Background: Suicide and depressive disorders are strongly associated, yet not all depressed patients commit suicide. Genetic factors may partly explain this difference. We investigated whether variation at the tryptophan hydroxylase-2 (TPH2) gene and its 5' upstream region may predispose to suicide in major depressive disorder (MDD) and whether this predisposition is mediated by impulsive-aggressive behaviors (IABs).
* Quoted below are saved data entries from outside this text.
Lemma occurrences_filter_ne k f l : k ≠ f → occurrences k (filter (λ x, x ≠ f) l) = occurrences k l.
Proof.
  intros Hne. unfold occurrences. f_equal. f_equal. induction l as [|x l IH]; [done|].
  destruct (decide (x = f)) as [->|Hx].
  - rewrite (filter_cons_False (λ x, x ≠ f)), (filter_cons_False (λ x, x = k)) by congruence. done.
  - rewrite (filter_cons_True (λ x, x ≠ f)) by done. destruct (decide (x = k)) as [->|Hxk].
    + by rewrite !(filter_cons_True (λ x, x = k)), IH by done.
    + by rewrite !(filter_cons_False (λ x, x = k)), IH by done.
Qed.

(** Forgetting the oldest key. *)
Lemma counts_evict hist c f q :
  counts_history hist c → cm_queue c = f :: q →
  counts_history (filter (λ x, x ≠ f) hist) (mkCircularMap (delete f (cm_map c)) q).
Proof.
  intros (Hnd & Hq & Hm) Eq. rewrite Eq in Hnd. apply NoDup_cons in Hnd as [Hf Hnd].
  split; [done|]. split; cbn [cm_queue cm_map]; intros k.
  - rewrite list_elem_of_filter, <- Hq, Eq, elem_of_cons. split; [intros H1; split; [by intros ->|by right]|by intros [? [?|?]]].
  - destruct (decide (k = f)) as [->|Hne].
    + rewrite lookup_delete_eq, decide_False; [done|]. by intros [? _]%list_elem_of_filter.
    + rewrite lookup_delete_ne, Hm, occurrences_filter_ne by done. apply decide_ext. rewrite list_elem_of_filter. tauto.
Qed.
Methods: We genotyped 14 single nucleotide polymorphisms (SNPs) in 259 depressed subjects, 114 of which committed suicide while depressed. Phenotypic assessments were carried out by means of proxy-based interviews. Single-marker and haplotype association analyses were conducted. Differences in behavioral and personality traits according to genotypic variation were investigated, as well as genetic and clinical predictors of suicide.
Results: We found two upstream and two intronic SNPs associated with suicide. No direct effect of these variants was observed on IABs. However, a slight association with reward dependence scores was found. Controlling for suicide risk factors, two SNPs (rs4448731 and rs4641527) significantly predicted suicide, along with cluster B personality disorders and family history of suicide.
Conclusions: The TPH2 gene and its 5' upstream region variants may be involved in the predisposition to suicide in MDD; however, our findings do not support the role of IABs as mediators.